# Task directions:
What follows is a block of records; restate each one word for word.

# Data to process:

(* ===== verification/Router.v ===== *)
(** * The console router's view of the host program

    [host/console_router.py] starts the host program and reads its standard
    output line by line to learn of the PTYs it opens.  Text is modelled by
    its UTF-8 bytes; reading files and manifests is not modelled. *)

From S2P Require Import Prelude Muxd.
From stdpp Require Import gmap.
From Stdlib Require Import Ascii.
#[local] Open Scope Z_scope.
#[local] Open Scope list_scope.

#[global] Program Instance byte_countable : Countable byte :=
  inj_countable Byte.to_N Byte.of_N _.
Next Obligation. intros b. apply Byte.of_to_N. Qed.

(* ------------------------------------------------------------------ *)
(** ** [str.strip] *)

(** The characters for which [str.isspace] holds, as UTF-8. *)
Definition py_spaces : list (list byte) :=
  [[x09]; [x0a]; [x0b]; [x0c]; [x0d]; [x1c]; [x1d]; [x1e]; [x1f]; [x20]; [xc2; x85]; [xc2; xa0];
   [xe1; x9a; x80]] ++
  ((λ b, [xe2; x80; b]) <$> [x80; x81; x82; x83; x84; x85; x86; x87; x88; x89; x8a; xa8; xa9; xaf]) ++
  [[xe2; x81; x9f]; [xe3; x80; x80]].

(** [l] without [pre] in front, if it is there. *)
Fixpoint after_prefix (pre l : list byte) : option (list byte) :=
  match pre, l with
  | [], _ => Some l
  | b :: pre', b' :: l' => if bool_decide (b = b') then after_prefix pre' l' else None
  | _, _ => None
  end.

Fixpoint drop_one (spaces : list (list byte)) (l : list byte) : option (list byte) :=
  match spaces with
  | [] => None
  | sp :: spaces' =>
      match after_prefix sp l with Some l' => Some l' | None => drop_one spaces' l end
  end.

(** At most one space per byte. *)
Fixpoint lstrip_with (spaces : list (list byte)) (fuel : nat) (l : list byte) : list byte :=
  match fuel with
  | O => l
  | S fuel' =>
      match drop_one spaces l with Some l' => lstrip_with spaces fuel' l' | None => l end
  end.

Definition lstrip (l : list byte) : list byte := lstrip_with py_spaces (length l) l.
Definition rstrip (l : list byte) : list byte :=
  rev (lstrip_with (map (@rev byte) py_spaces) (length l) (rev l)).
Definition py_strip (l : list byte) : list byte := rstrip (lstrip l).

(** [text.split(sep, 1)] when [sep] is in [text]: what is before and after. *)
Fixpoint split_at (sep : byte) (l : list byte) : option (list byte * list byte) :=
  match l with
  | [] => None
  | b :: l' =>
      if bool_decide (b = sep) then Some ([], l')
      else match split_at sep l' with Some (u, v) => Some (b :: u, v) | None => None end
  end.

(* ------------------------------------------------------------------ *)
(** ** Sessions *)

Record session : Type := Session {
  ss_name : list byte;
  ss_interactive : bool;
  ss_log_path : list byte;
  ss_pty_path : list byte
}.

(** What is done to the file system, newest last. *)
Inductive fsop : Type :=
| Mkdir (path : list byte)
| Relink (link target : list byte)                  (** [unlink] if there, [symlink_to] *)
| WriteChannel (path name raw_log : list byte) (interactive : bool)
| WriteSessions (path : list byte) (sessions : gmap (list byte) session).

Record router : Type := Router {
  rt_buffer : list byte;                            (** [mapping_buffer] *)
  rt_sessions : gmap (list byte) session;
  rt_ops : list fsop;
  rt_stdout : list byte;                            (** offered to [sys.stdout] *)
  rt_stderr : list byte;                            (** to [sys.stderr] and its log *)
  rt_input : list byte                              (** offered to the command's stdin *)
}.

(** [base / name]; an absolute name replaces the base. *)
Definition path_join (base name : list byte) : list byte :=
  match name with
  | b :: _ => if bool_decide (b = x2f) then name else base ++ [x2f] ++ name
  | [] => base
  end.

Section Router.
Context (runtime_dir logs_dir : list byte).

Definition sessions_path : list byte := path_join runtime_dir (bs "sessions.json").

(** [_record_dynamic_mux_session], with [_write_dynamic_sessions_manifest]. *)
Definition record_dynamic_mux_session (name pty_path log_path : list byte) (s : router) : router :=
  let channel_dir := path_join (path_join runtime_dir (bs "channels")) name in
  let interactive := negb (bool_decide (name = bs "RAW")) in
  let sessions := <[name := Session name interactive log_path pty_path]> (rt_sessions s) in
  Router (rt_buffer s) sessions
    (rt_ops s ++
     [Mkdir channel_dir; Relink (path_join channel_dir (bs "pty")) pty_path;
      WriteChannel (path_join channel_dir (bs "channel.json")) name log_path interactive;
      WriteSessions sessions_path sessions])
    (rt_stdout s) (rt_stderr s) (rt_input s).

(** One line of the host program's output, its newline included. *)
Definition mapping_line (line : list byte) (s : router) : router :=
  let s := Router (rt_buffer s) (rt_sessions s) (rt_ops s) (rt_stdout s ++ line) (rt_stderr s) (rt_input s) in
  let text := py_strip (from_utf8_lossy line) in
  match split_at x09 text with
  | None => s
  | Some (pty_path, name) =>
      if bool_decide (pty_path = []) || bool_decide (name = []) then s
      else record_dynamic_mux_session name pty_path (path_join logs_dir (name ++ bs ".txt")) s
  end.

(** The loop over the lines in the buffer: at most one per byte. *)
Fixpoint drain_lines (fuel : nat) (s : router) : router :=
  match fuel with
  | O => s
  | S fuel' =>
      match split_at x0a (rt_buffer s) with
      | None => s
      | Some (u, rest) =>
          drain_lines fuel'
            (mapping_line (u ++ [x0a])
               (Router rest (rt_sessions s) (rt_ops s) (rt_stdout s) (rt_stderr s) (rt_input s)))
      end
  end.

(** [_drain_virtioso_mux_mappings]. *)
Definition drain_virtioso_mux_mappings (data : list byte) (s : router) : router :=
  let buffer := rt_buffer s ++ data in
  drain_lines (length buffer)
    (Router buffer (rt_sessions s) (rt_ops s) (rt_stdout s) (rt_stderr s) (rt_input s)).

(** The sources of [_run_virtioso_vcmux]'s selector. *)
Inductive source : Type := MuxToProc | VirtiosoMuxStdout | VirtiosoMuxStderr | StdinIn.

(** One event of the loop: what was read from a source, nothing at its end. *)
Definition vcmux_event (kind : source) (data : list byte) (s : router) : router :=
  match data with
  | [] => s
  | _ =>
      match kind with
      | MuxToProc | StdinIn =>
          Router (rt_buffer s) (rt_sessions s) (rt_ops s) (rt_stdout s) (rt_stderr s) (rt_input s ++ data)
      | VirtiosoMuxStdout => drain_virtioso_mux_mappings data s
      | VirtiosoMuxStderr =>
          Router (rt_buffer s) (rt_sessions s) (rt_ops s) (rt_stdout s) (rt_stderr s ++ data) (rt_input s)
      end
  end.

Definition vcmux_events (l : list (source * list byte)) (s : router) : router :=
  foldl (λ s e, vcmux_event e.1 e.2 s) s l.

(** The start of the loop: an empty session list is written. *)
Definition vcmux_start : router :=
  Router [] ∅ [WriteSessions sessions_path ∅] [] [] [].

End Router.

(** After the loop: what is left of an incomplete line is printed. *)
Definition vcmux_end (s : router) : router :=
  match rt_buffer s with
  | [] => s
  | _ => Router (rt_buffer s) (rt_sessions s) (rt_ops s) (rt_stdout s ++ rt_buffer s) (rt_stderr s) (rt_input s)
  end.

(** The host program's options as [virtioso_mux_cmd] gives them. *)
Definition virtioso_mux_cmd (outer uart_slave_path logs_dir raw_log : list byte) : list (ascii * list byte) :=
  [("A"%char, []); ("O"%char, outer); ("d"%char, uart_slave_path); ("s"%char, logs_dir);
   ("l"%char, raw_log); ("L"%char, [])].

(** [_mirror_log_growth] on a file's content: what is written and the new
    offset. *)
Definition mirror_log_growth (content : option (list byte)) (offset : nat) : list byte * nat :=
  match content with
  | None => ([], offset)
  | Some c => (drop offset c, (offset + length (drop offset c))%nat)
  end.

# Exercise output:
(* ===== verification/Router.v ===== *)
(** * The console router's view of the host program

    [host/console_router.py] starts the host program and reads its standard
    output line by line to learn of the PTYs it opens.  Text is modelled by
    its UTF-8 bytes; reading files and manifests is not modelled. *)

From S2P Require Import Prelude Muxd.
From stdpp Require Import gmap.
From Stdlib Require Import Ascii.
#[local] Open Scope Z_scope.
#[local] Open Scope list_scope.

#[global] Program Instance byte_countable : Countable byte :=
  inj_countable Byte.to_N Byte.of_N _.
Next Obligation. intros b. apply Byte.of_to_N. Qed.

(* ------------------------------------------------------------------ *)
(** ** [str.strip] *)

(** The characters for which [str.isspace] holds, as UTF-8. *)
Definition py_spaces : list (list byte) :=
  [[x09]; [x0a]; [x0b]; [x0c]; [x0d]; [x1c]; [x1d]; [x1e]; [x1f]; [x20]; [xc2; x85]; [xc2; xa0];
   [xe1; x9a; x80]] ++
  ((λ b, [xe2; x80; b]) <$> [x80; x81; x82; x83; x84; x85; x86; x87; x88; x89; x8a; xa8; xa9; xaf]) ++
  [[xe2; x81; x9f]; [xe3; x80; x80]].

(** [l] without [pre] in front, if it is there. *)
Fixpoint after_prefix (pre l : list byte) : option (list byte) :=
  match pre, l with
  | [], _ => Some l
  | b :: pre', b' :: l' => if bool_decide (b = b') then after_prefix pre' l' else None
  | _, _ => None
  end.

Fixpoint drop_one (spaces : list (list byte)) (l : list byte) : option (list byte) :=
  match spaces with
  | [] => None
  | sp :: spaces' =>
      match after_prefix sp l with Some l' => Some l' | None => drop_one spaces' l end
  end.

(** At most one space per byte. *)
Fixpoint lstrip_with (spaces : list (list byte)) (fuel : nat) (l : list byte) : list byte :=
  match fuel with
  | O => l
  | S fuel' =>
      match drop_one spaces l with Some l' => lstrip_with spaces fuel' l' | None => l end
  end.

Definition lstrip (l : list byte) : list byte := lstrip_with py_spaces (length l) l.
Definition rstrip (l : list byte) : list byte :=
  rev (lstrip_with (map (@rev byte) py_spaces) (length l) (rev l)).
Definition py_strip (l : list byte) : list byte := rstrip (lstrip l).

(** [text.split(sep, 1)] when [sep] is in [text]: what is before and after. *)
Fixpoint split_at (sep : byte) (l : list byte) : option (list byte * list byte) :=
  match l with
  | [] => None
  | b :: l' =>
      if bool_decide (b = sep) then Some ([], l')
      else match split_at sep l' with Some (u, v) => Some (b :: u, v) | None => None end
  end.

(* ------------------------------------------------------------------ *)
(** ** Sessions *)

Record session : Type := Session {
  ss_name : list byte;
  ss_interactive : bool;
  ss_log_path : list byte;
  ss_pty_path : list byte
}.

(** What is done to the file system, newest last. *)
Inductive fsop : Type :=
| Mkdir (path : list byte)
| Relink (link target : list byte)                  (** [unlink] if there, [symlink_to] *)
| WriteChannel (path name raw_log : list byte) (interactive : bool)
| WriteSessions (path : list byte) (sessions : gmap (list byte) session).

Record router : Type := Router {
  rt_buffer : list byte;                            (** [mapping_buffer] *)
  rt_sessions : gmap (list byte) session;
  rt_ops : list fsop;
  rt_stdout : list byte;                            (** offered to [sys.stdout] *)
  rt_stderr : list byte;                            (** to [sys.stderr] and its log *)
  rt_input : list byte                              (** offered to the command's stdin *)
}.

(** [base / name]; an absolute name replaces the base. *)
Definition path_join (base name : list byte) : list byte :=
  match name with
  | b :: _ => if bool_decide (b = x2f) then name else base ++ [x2f] ++ name
  | [] => base
  end.

Section Router.
Context (runtime_dir logs_dir : list byte).

Definition sessions_path : list byte := path_join runtime_dir (bs "sessions.json").

(** [_record_dynamic_mux_session], with [_write_dynamic_sessions_manifest]. *)
Definition record_dynamic_mux_session (name pty_path log_path : list byte) (s : router) : router :=
  let channel_dir := path_join (path_join runtime_dir (bs "channels")) name in
  let interactive := negb (bool_decide (name = bs "RAW")) in
  let sessions := <[name := Session name interactive log_path pty_path]> (rt_sessions s) in
  Router (rt_buffer s) sessions
    (rt_ops s ++
     [Mkdir channel_dir; Relink (path_join channel_dir (bs "pty")) pty_path;
      WriteChannel (path_join channel_dir (bs "channel.json")) name log_path interactive;
      WriteSessions sessions_path sessions])
    (rt_stdout s) (rt_stderr s) (rt_input s).

(** One line of the host program's output, its newline included. *)
Definition mapping_line (line : list byte) (s : router) : router :=
  let s := Router (rt_buffer s) (rt_sessions s) (rt_ops s) (rt_stdout s ++ line) (rt_stderr s) (rt_input s) in
  let text := py_strip (from_utf8_lossy line) in
  match split_at x09 text with
  | None => s
  | Some (pty_path, name) =>
      if bool_decide (pty_path = []) || bool_decide (name = []) then s
      else record_dynamic_mux_session name pty_path (path_join logs_dir (name ++ bs ".txt")) s
  end.

(** The loop over the lines in the buffer: at most one per byte. *)
Fixpoint drain_lines (fuel : nat) (s : router) : router :=
  match fuel with
  | O => s
  | S fuel' =>
      match split_at x0a (rt_buffer s) with
      | None => s
      | Some (u, rest) =>
          drain_lines fuel'
            (mapping_line (u ++ [x0a])
               (Router rest (rt_sessions s) (rt_ops s) (rt_stdout s) (rt_stderr s) (rt_input s)))
      end
  end.

(** [_drain_virtioso_mux_mappings]. *)
Definition drain_virtioso_mux_mappings (data : list byte) (s : router) : router :=
  let buffer := rt_buffer s ++ data in
  drain_lines (length buffer)
    (Router buffer (rt_sessions s) (rt_ops s) (rt_stdout s) (rt_stderr s) (rt_input s)).

(** The sources of [_run_virtioso_vcmux]'s selector. *)
Inductive source : Type := MuxToProc | VirtiosoMuxStdout | VirtiosoMuxStderr | StdinIn.

(** One event of the loop: what was read from a source, nothing at its end. *)
Definition vcmux_event (kind : source) (data : list byte) (s : router) : router :=
  match data with
  | [] => s
  | _ =>
      match kind with
      | MuxToProc | StdinIn =>
          Router (rt_buffer s) (rt_sessions s) (rt_ops s) (rt_stdout s) (rt_stderr s) (rt_input s ++ data)
      | VirtiosoMuxStdout => drain_virtioso_mux_mappings data s
      | VirtiosoMuxStderr =>
          Router (rt_buffer s) (rt_sessions s) (rt_ops s) (rt_stdout s) (rt_stderr s ++ data) (rt_input s)
      end
  end.

Definition vcmux_events (l : list (source * list byte)) (s : router) : router :=
  foldl (λ s e, vcmux_event e.1 e.2 s) s l.

(** The start of the loop: an empty session list is written. *)
Definition vcmux_start : router :=
  Router [] ∅ [WriteSessions sessions_path ∅] [] [] [].

End Router.

(** After the loop: what is left of an incomplete line is printed. *)
Definition vcmux_end (s : router) : router :=
  match rt_buffer s with
  | [] => s
  | _ => Router (rt_buffer s) (rt_sessions s) (rt_ops s) (rt_stdout s ++ rt_buffer s) (rt_stderr s) (rt_input s)
  end.

(** The host program's options as [virtioso_mux_cmd] gives them. *)
Definition virtioso_mux_cmd (outer uart_slave_path logs_dir raw_log : list byte) : list (ascii * list byte) :=
  [("A"%char, []); ("O"%char, outer); ("d"%char, uart_slave_path); ("s"%char, logs_dir);
   ("l"%char, raw_log); ("L"%char, [])].

(** [_mirror_log_growth] on a file's content: what is written and the new
    offset. *)
Definition mirror_log_growth (content : option (list byte)) (offset : nat) : list byte * nat :=
  match content with
  | None => ([], offset)
  | Some c => (drop offset c, (offset + length (drop offset c))%nat)
  end.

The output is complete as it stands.